Per iniziare, selezionare una piastra a 24 pozzetti contenente inserti con filtri da 0,4 micron. Utilizzando una pipetta, aggiungere 500 microlitri di HBSS sotto e sopra gli inserti del filtro. Quindi chiudere la piastra a più pozzetti e metterla in un'incubatrice per due ore.
Dopo l'incubazione, aspirare con cautela l'HBSS dalla piastra. Preparare una soluzione di collagene priva di cellule in una provetta sterile da 50 millilitri in DMEM su ghiaccio. Aggiungere 250 microlitri di collagene sopra il filtro a membrana e posizionare il coperchio sul piatto.
Lasciare polimerizzare la soluzione a temperatura ambiente. Successivamente, rimuovere la coltura cellulare di fibroblasti L-929 dall'incubatrice. Aggiungere due millilitri di una soluzione di tripsina EDTA preriscaldata al matraccio e metterlo in un'incubatrice per tre-cinque minuti.
Trasferire la sospensione cellulare in una provetta sterile da 15 millilitri e centrifugare a 645 G per cinque minuti. Utilizzando una pompa a vuoto, aspirare il surnatante e risospendere il pellet in un millilitro di DMEM. Aggiungere 20 microlitri di sospensione cellulare in una provetta contenente 20 microlitri di soluzione Trypan Blue.

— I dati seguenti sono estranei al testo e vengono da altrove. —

(* ===== verification/MmapProps.v ===== *)
(** * Properties of mmap, munmap, the page fault handler and fork's VMAs *)

From S2P Require Import Prelude Machine StringC Spinlock Kalloc Vm VmWalk VmMap VmUser VmKern.
From S2P Require Import VmAlloc VmCopy Demo DemoK Kernel Sleep Bio Log Inode Console Fs Pipe File Proc.
From S2P Require Import Exec Sysfile KernelWp Mmap Trap MmapWp.

Section Run.
Context `{KernelImage} `{Waits} (s : kst) (p : nat) (free : list Z).
Context (Hc : user_ctx s p free).

(** The arguments of [sys_mmap] have been read. *)
Lemma sys_mmap_run :
  args_ok s p 6 ->
  sys_mmap s =
  (if bit_set (arg s p 3) MAP_FIXED then
     if negb (u32 (arg s p 0) mod PGSIZE =? 0) || (u32 (arg s p 0) <? MIN_ADDR) ||
        (MAX_ADDR <=? u32 (arg s p 0)) then ret (-1)
     else mmap_fixed (vma_fuel s) p (VHead p) (VHead p) (u32 (arg s p 0)) (arg s p 1)
            (arg s p 2) (arg s p 3) (arg s p 4)
   else mmap_any (vma_fuel s) p (VHead p) (VHead p) (arg s p 1) (arg s p 2) (arg s p 3)
          (arg s p 4)) (touch s).
Proof.
  intros Ha. pose proof (ctx_touch s p free Hc) as Hc'.
  assert (Ht : forall n, 0 <= n < 6 -> argint n (touch s) = Ok (Some (arg s p n)) (touch s)).
  { intros n Hn. rewrite (argint_run (touch s) p free 6 Hc' Ha n Hn). by rewrite touch_touch. }
  unfold sys_mmap.
  erewrite orelse_some by (apply (argint_run s p free 6 Hc Ha); lia).
  do 5 (erewrite orelse_some by (apply Ht; lia)).
  erewrite bind_ok by (apply (ctx_me (touch s) p free Hc')). rewrite touch_touch.
  erewrite bind_ok by (unfold gets; reflexivity). done.
Qed.

Lemma sys_munmap_run :
  args_ok s p 2 ->
  let a := u32 (arg s p 0) in
  let e := u32 (a + arg s p 1) in
  sys_munmap s =
  (if negb (a mod PGSIZE =? 0) || (a <? MIN_ADDR) || (MAX_ADDR <=? a) then ret (-1)
   else
     vm <-? munmap_find (vma_fuel s) (head (pr_at p s)) a else ret (-1) ;;
     (when negb (bit_set (vflags vm) MAP_ANON) && negb (bit_set (vflags vm) MAP_PRIVATE) do
       (f <- deref_file (vf vm) ;;
        modify (upd_file f (upd_off (fun _ => 0))) ;;
        filewrite f (from_user (start vm)) (len vm) ;;
        ret tt)) ;;
     munmap_pages (page_rounds a e) a e ;;
     ret 0) (touch s).
Proof.
  intros Ha a e. pose proof (ctx_touch s p free Hc) as Hc'.
  assert (Ht : argint 1 (touch s) = Ok (Some (arg s p 1)) (touch s)).
  { rewrite (argint_run (touch s) p free 2 Hc' Ha 1 ltac:(lia)). by rewrite touch_touch. }
  unfold sys_munmap.
  erewrite orelse_some by (apply (argint_run s p free 2 Hc Ha); lia).
  erewrite orelse_some by exact Ht. cbn zeta. fold a. fold e.
  destruct (negb (a mod PGSIZE =? 0) || (a <? MIN_ADDR) || (MAX_ADDR <=? a)); [done|].
  erewrite bind_ok by (apply (ctx_me (touch s) p free Hc')). rewrite touch_touch.
  erewrite bind_ok by (unfold gets; reflexivity).
  by erewrite bind_ok by (unfold gets; reflexivity).
Qed.
End Run.

(** The VMA list of a process after exec: no mapping. *)
Definition no_mappings (p : nat) (x : proc) : Prop :=
  start (head x) = MIN_ADDR /\ vend (head x) = MIN_ADDR - 1 /\
  space_after (head x) = 0x20000000 /\ next (head x) = VTail p /\
  bit_set (vflags (head x)) MAP_GROWSUP = false /\ start (tail x) = MAX_ADDR.

(** [s'] is [s] with [n] pages mapped at [MIN_ADDR], recorded in the VMA in the
    page [a]. *)
Record first_mapping `{KernelImage} (s : kst) (p : nat) (a : Z) (rest : list Z) (n : Z)
    (s' : kst) (free' : list Z) : Prop := {
  fm_grow : grow (fun _ => Z.lor (arg s p 2) PTE_U) zero_data (pgdir (pr_at p s))
    MIN_ADDR (MIN_ADDR + n * PGSIZE) (k_mm s) rest (k_mm s') free';
  fm_len : Z.of_nat (length rest) <= Z.of_nat (length free') + 2 * n;
  fm_cur : curproc (k_pt s') = curproc (k_pt s);
  fm_procs : length (procs (k_pt s')) = length (procs (k_pt s));
  fm_vma : vmas (k_pt s') = <[a :=
    {| valid := 1; start := MIN_ADDR; vend := MIN_ADDR + n * PGSIZE - 1;
       pa := page_of (mem (k_mm s')) (pgdir (pr_at p s)) MIN_ADDR;
       guardstart := load32 (mem (k_mm s)) (a + 16);
       len := n * PGSIZE - 1; prot := arg s p 2; vflags := arg s p 3; vfd := arg s p 4;
       space_after := 0x20000000 - n * PGSIZE + 1;
       vf := ofile_word (pr_at p s) (arg s p 4); next := VTail p |}]> (vmas (k_pt s));
  fm_head : head (pr_at p s') =
    upd_next (fun _ => VHeap a)
      (upd_space_after (fun k => k - arg s p 1) (head (pr_at p s)));
  fm_proc : pr_at p s' = upd_head (fun _ => head (pr_at p s')) (pr_at p s);
  fm_others : forall q, q <> p -> pr_at q s' = pr_at q s;
  fm_fs : k_fs s' = k_fs s }.

Lemma mmap_first_run `{KernelImage} `{Waits} (s : kst) (p : nat) (a : Z)
    (rest : list Z) (n : Z) :
  user_ctx s p (a :: rest) -> args_ok s p 6 -> no_mappings p (pr_at p s) ->
  vmas (k_pt s) !! a = None ->
  bit_set (arg s p 3) MAP_FIXED = false -> bit_set (arg s p 3) MAP_ANON = true ->
  bit_set (arg s p 3) MAP_GROWSUP = false -> 0 <= arg s p 2 < PGSIZE ->
  0 < arg s p 1 < 0x20000000 -> (n - 1) * PGSIZE < arg s p 1 <= n * PGSIZE ->
  2 * n <= Z.of_nat (length rest) ->
  (forall va, MIN_ADDR <= va < MAX_ADDR ->
     mapped (mem (k_mm s)) (pgdir (pr_at p s)) va = false) ->
  exists s' free', sys_mmap s = Ok MIN_ADDR s' /\ first_mapping s p a rest n s' free'.
Proof.
  intros Hc Ha (Hst & Hend & Hsp & Hnx & Hgs0 & Htl) Hfr Hfix Hanon Hgs Hpr Hln Hn Hfree Hun.
  pose proof (ctx_touch s p _ Hc) as Hc'. pose proof (uc_lt _ _ _ Hc) as Hlt.
  rewrite (sys_mmap_run s p (a :: rest) Hc Ha), Hfix.
  destruct (vma_fuel s) as [|fuel] eqn:Ef; [unfold vma_fuel in Ef; lia|]. cbn [mmap_any].
  erewrite bind_ok by (by apply get_vma_run). change (pr_at p (touch s)) with (pr_at p s).
  change (head (procs (k_pt (touch s)) !!! p)) with (head (pr_at p s)).
  rewrite Hst, Hsp, Hend. change (MIN_ADDR =? MAX_ADDR) with false. cbn iota.
  destruct (Z.ltb_spec (arg s p 1) 0x20000000); [|lia].
  change (u32 (MIN_ADDR - 1 + 1)) with MIN_ADDR.
  assert (wp (mmap_at false p (VHead p) (VHead p) MIN_ADDR (arg s p 1) (arg s p 2) (arg s p 3)
    (arg s p 4)) (fun r s' => r = MIN_ADDR /\ exists free', first_mapping s p a rest n s' free')
    (touch s)) as (r & s' & Hr & -> & free' & H'); [|by exists s', free'].
  eapply (mmap_at_wp _ (touch s) p a rest _ _ _ _ n _ _ _ (head (pr_at p s)) (head (pr_at p s))
    (tail (pr_at p s))); try done; [by rewrite Hnx..|split; try done || lia; intros; apply Hun; lia|].
  intros s' free' Hg Hl Hpt Hfs Hcon. split; [done|]. exists free'.
  assert (He := area_end MIN_ADDR (arg s p 1) n eq_refl ltac:(lia) Hn ltac:(lia) ltac:(lia)).
  assert (Hp' : procs (k_pt s') = alter (upd_head (upd_next (fun _ => VHeap a))) p
    (alter (upd_head (upd_space_after (fun k => s32 (k - arg s p 1)))) p (procs (k_pt s))))
    by (by rewrite Hpt).
  assert (Hpp : pr_at p s' = upd_head (upd_next (fun _ => VHeap a))
    (upd_head (upd_space_after (fun k => s32 (k - arg s p 1))) (pr_at p s))).
  { unfold pr_at. by rewrite Hp', !alter_total_eq by (rewrite ?length_alter; done). }
  split; [by apply (grow_start _ _ _ _ _ _ (k_mm (touch s))); [|apply touch_frame|]
    |done|by rewrite Hpt|by rewrite Hp', !length_alter| | | | |exact Hfs].
  - rewrite Hpt. simpl. rewrite alter_insert_eq. unfold new_area.
    rewrite He, Htl, Hnx, !s32_small by lia. unfold upd_pa. simpl. do 2 f_equal; lia.
  - rewrite Hpp. unfold upd_head, upd_next, upd_space_after. simpl. rewrite Hsp.
    by rewrite s32_small by lia.
  - by rewrite Hpp.
  - intros q Hq. unfold pr_at. by rewrite Hp', !alter_total_ne.
Qed.
Lemma sched_loop_drive env n : good_env env -> forall a s,
  holds_only L_ptable s -> ready s ->
  exists tr s', drive env (for_all (seq a n) sched_one s) = Some (tr, s') /\
    holds_only L_ptable s' /\
    forall i, (a <= i < a + n)%nat -> state (pr_at i s) = RUNNABLE ->
      Exists (switched_to i) tr \/ Exists (taken env i) tr.
Proof.
  intros Henv. induction n as [|n IH]; intros a s Hh Hr.
  { exists [], s. split_and!; [done|done|lia]. }
  destruct (sched_one_drive env s a Henv Hh Hr) as (tr1 & s1 & E1 & Hh1 & Hr1 & Hrun & Hkeep).
  destruct (IH (S a) s1 Hh1 Hr1) as (tr2 & s2 & E2 & Hh2 & Hrest).
  exists (tr1 ++ tr2), s2. split; [|split; [done|]].
  - cbn [seq for_all]. unfold bind. by eapply drive_bind.
  - intros i Hi Hst. rewrite !Exists_app. destruct (decide (i = a)) as [->|Hne]; [auto|].
    destruct (Hkeep i Hne Hst) as [Hst1|]; [|auto]. destruct (Hrest i ltac:(lia) Hst1); auto.
Qed.

(** C8. One round of the scheduler, when every process it runs gives the CPU
    back: the round ends, and every process that was runnable when it began
    has been switched to during the round, on its own page table and with
    [ptable.lock] held across the switch, unless somebody else took it out
    of the runnable processes while another process of the round ran. *)
Theorem scheduler_round_fair (env : kst -> kst) (s : kst) :
  good_env env -> ready s -> ncli (get_cpu s) = 0 -> held (get_cpu s) = [] ->
  exists tr s', drive env (scheduler_round s) = Some (tr, s') /\
    held (get_cpu s') = [] /\
    forall i, (i < Z.to_nat NPROC)%nat -> state (pr_at i s) = RUNNABLE ->
      Exists (switched_to i) tr \/ Exists (taken env i) tr.
Proof.
  intros Henv Hr Hn Hl. unfold scheduler_round, sti.
  erewrite bind_ok by (unfold modify; reflexivity). set (s0 := set_cpu _ s).
  assert (Hwf : cpu_wf (get_cpu s0)).
  { unfold s0. rewrite get_set_cpu. split_and!; cbn [ncli held c_if]; rewrite ?Hn, ?Hl; simpl; lia. }
  assert (Hl0 : L_ptable ∉ held (get_cpu s0)).
  { unfold s0. rewrite get_set_cpu. cbn [held]. rewrite Hl. set_solver. }
  erewrite bind_ok by (by apply acquire_run). set (s1 := set_cpu (acquired _ _) s0).
  assert (Hh1 : holds_only L_ptable s1).
  { unfold s1, s0. split; rewrite get_set_cpu; rewrite get_set_cpu; unfold acquired, push_cpu, set_held;
      cbn [held ncli c_if]; [by rewrite Hl|lia|done]. }
  destruct (sched_loop_drive env (Z.to_nat NPROC) Henv 0 s1 Hh1 Hr) as (tr & s2 & E & Hh2 & Hrun).
  destruct Hh2 as [F1 F2 F3].
  exists (tr ++ []), (set_cpu (released L_ptable (get_cpu s2)) s2). split_and!.
  - unfold bind. eapply drive_bind; [exact E|]. rewrite release_run; [done| |by rewrite F1; set_solver].
    by apply (holds_wf L_ptable).
  - rewrite get_set_cpu. unfold released, pop_cpu, set_held. cbn [held]. rewrite F1.
    by rewrite filter_cons_False by naive_solver.
  - intros i Hi Hst. rewrite app_nil_r. apply (Hrun i); [lia|done].
Qed.

(** ** The process table *)

Lemma free_proc_find l n :
  free_proc l n = (fun q => (n + fst q)%nat) <$> list_find (fun x => state x = UNUSED) l.
Proof.
  revert n. induction l as [|x l IH]; intros n; [done|]. simpl.
  destruct (bool_decide_reflect (state x = UNUSED)) as [E|E].
  - rewrite decide_True by done. simpl. f_equal. lia.
  - rewrite decide_False, IH by done. destruct (list_find _ l) as [[i y]|]; simpl; [|done].
    f_equal. lia.
Qed.

(** [allocproc] up to the allocation of the stack. *)
Lemma allocproc_run s i x :
  cpu_wf (get_cpu s) -> L_ptable ∉ held (get_cpu s) -> nextpid (k_pt s) < INT_MAX ->
  list_find (fun x => state x = UNUSED) (procs (k_pt s)) = Some (i, x) ->
  allocproc s =
  (k <- lift_mm kalloc ;;
   modify (upd_pr i (upd_kstack (fun _ => k))) ;;
   if k =? 0 then modify (upd_pr i (upd_state (fun _ => UNUSED))) ;; ret None
   else modify (upd_pr i (upd_context (fun _ => KForkret))) ;; ret (Some i))
  (upd_k_pt (fun pt => upd_nextpid (fun n => n + 1)
      (upd_procs (alter (fun x => upd_pid (fun _ => nextpid pt)
                                    (upd_state (fun _ => EMBRYO) x)) i) pt)) (touch s)).
Proof.
  intros Hwf Hl Hmax Hf. unfold allocproc. erewrite bind_ok by (by apply acquire_run).
  erewrite bind_ok by (unfold gets; reflexivity). cbn [k_pt upd_k_mm set_cpu kst_HasCpu].
  rewrite free_proc_find, Hf. cbn [fmap option_fmap option_map fst Nat.add].
  do 3 erewrite bind_ok by (unfold modify, gets; reflexivity). change (nextpid (k_pt (upd_pr _ _ _))) with (nextpid (k_pt s)).
  destruct (Z.eqb_spec (nextpid (k_pt s)) INT_MAX); [lia|].
  do 2 erewrite bind_ok by (unfold modify, ret; reflexivity).
  erewrite bind_ok by (eapply (unlock_run _ s); done).
  f_equal. unfold upd_pr, touch, upd_k_pt, upd_procs, upd_nextpid. cbn -[alter].
  rewrite list_alter_alter_eq. done.
Qed.

Lemma allocproc_none s :
  cpu_wf (get_cpu s) -> L_ptable ∉ held (get_cpu s) ->
  list_find (fun x => state x = UNUSED) (procs (k_pt s)) = None -> allocproc s = Ok None (touch s).
Proof.
  intros Hwf Hl Hf. unfold allocproc. erewrite bind_ok by (by apply acquire_run).
  erewrite bind_ok by (unfold gets; reflexivity). cbn [k_pt upd_k_mm set_cpu kst_HasCpu].
  rewrite free_proc_find, Hf. cbn [fmap option_fmap option_map].
  by erewrite bind_ok by (eapply (unlock_run _ s); done).
Qed.

Lemma allocproc_cases (s : kst) (free : list Z) :
  alloc_inv (k_mm s) free -> L_ptable ∉ held (get_cpu s) -> nextpid (k_pt s) < INT_MAX ->
  let pd := nextpid (k_pt s) in
  match list_find (fun x => state x = UNUSED) (procs (k_pt s)), free with
  | None, _ => allocproc s = Ok None (touch s)
  | Some (i, x), [] => exists s', allocproc s = Ok None s' /\ alloc_inv (k_mm s') [] /\
      k_pt s' = upd_nextpid (fun n => n + 1) (upd_procs (alter
        (fun x => upd_pid (fun _ => pd) (upd_kstack (fun _ => 0) (upd_state (fun _ => UNUSED) x))) i)
        (k_pt s)) /\
      mem (k_mm s') = mem (k_mm s) /\ k_fs s' = k_fs s /\ k_con s' = k_con s
  | Some (i, x), a :: rest => exists s', allocproc s = Ok (Some i) s' /\ alloc_inv (k_mm s') rest /\
      k_pt s' = upd_nextpid (fun n => n + 1) (upd_procs (alter
        (fun x => upd_context (fun _ => KForkret) (upd_pid (fun _ => pd)
           (upd_kstack (fun _ => a) (upd_state (fun _ => EMBRYO) x)))) i) (k_pt s)) /\
      mem (k_mm s') = mem (k_mm s) /\ k_fs s' = k_fs s /\ k_con s' = k_con s
  end.
Proof.
  intros Hai Hl Hmax pd. pose proof (ai_wf _ _ Hai) as Hwf.
  destruct (list_find _ _) as [[i x]|] eqn:Hf.
  - rewrite (allocproc_run s i x) by done. set (s1 := upd_k_pt _ _).
    assert (Hai1 : alloc_inv (k_mm s1) free) by (by apply touch_alloc).
    pose proof (kalloc_wp (fun a m => mem m = mem (k_mm s1) /\
      match free with [] => a = 0 /\ alloc_inv m [] | b :: r => a = b /\ alloc_inv m r /\ b <> 0 end)
      (k_mm s1) free Hai1) as Hwp.
    destruct Hwp as (a & m & Ha & Hmem & Hres).
    { intros m Hfr Hm. destruct free; [done|]. intros Hp ? ?. pose proof (page_ok_range _ Hp).
      split_and!; try done. lia. }
    erewrite bind_ok by (by apply lift_ok). erewrite bind_ok by (unfold modify; reflexivity).
    destruct free as [|b rest].
    + destruct Hres as [-> Hai2]. eexists. split; [reflexivity|]. split; [done|].
      split; [|done]. unfold upd_pr. cbn -[alter].
      unfold upd_procs, upd_nextpid. cbn -[alter]. f_equal. rewrite !list_alter_alter_eq. done.
    + destruct Hres as (-> & Hai2 & Hb). destruct (Z.eqb_spec b 0); [done|].
      eexists. split; [reflexivity|]. split; [done|].
      split; [|done]. unfold upd_pr. cbn -[alter].
      unfold upd_procs, upd_nextpid. cbn -[alter]. f_equal. rewrite !list_alter_alter_eq. done.
  - by apply allocproc_none.
Qed.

E usa una camera di conteggio delle cellule per valutare la densità cellulare. Successivamente, rimuovere la coltura cellulare monocitaria U-937 dall'incubatore. Centrifugare la sospensione cellulare e risospendere il pellet in un millilitro di RPMI.
Dopo essersi assicurati che le cellule siano sospese in modo omogeneo, contarle utilizzando una camera di conteggio delle cellule. Successivamente, preparare sospensioni cellulari contenenti rispettivamente 50.000 cellule L-929 e 15.000 cellule U-937 in 50 microlitri di DMEM. Aggiungere ogni sospensione cellulare da 50 microlitri a 450 microlitri di collagene e mescolare accuratamente.
Sovrapporre la lamina propria priva di cellule precodificata con 500 microlitri di soluzione cellulare di collagene. Chiudere la piastra e metterla in un'incubatrice per due ore per consentire alla soluzione di solidificarsi. Successivamente, rimuovere la coltura cellulare Caco-2 dall'incubatrice.
Utilizzando una pompa a vuoto, aspirare il mezzo e risciacquare le celle con 10 millilitri di PBS. Aggiungere cinque millilitri di soluzione PBS tripsina EDTA e metterla in un'incubatrice per cinque-otto minuti. Quindi centrifugare la sospensione cellulare e risospendere il pellet in un millilitro di DMEM.
Dopo il conteggio, preparare una sospensione cellulare contenente 150.000 cellule Caco-2 in 50 microlitri di DMEM. Posizionare la piastra in una cappa a flusso laminare per 10 minuti prima di trasferirla nell'incubatrice. Dopo 30 minuti, aggiungere 500 microlitri di DMEM sopra il modello ricostruito e 500 microlitri sotto il filtro e rimettere la piastra nell'incubatrice.
Il giorno successivo, sostituire con cura il terreno con 500 microlitri di DMEM fresco rispettivamente sopra e sotto il filtro.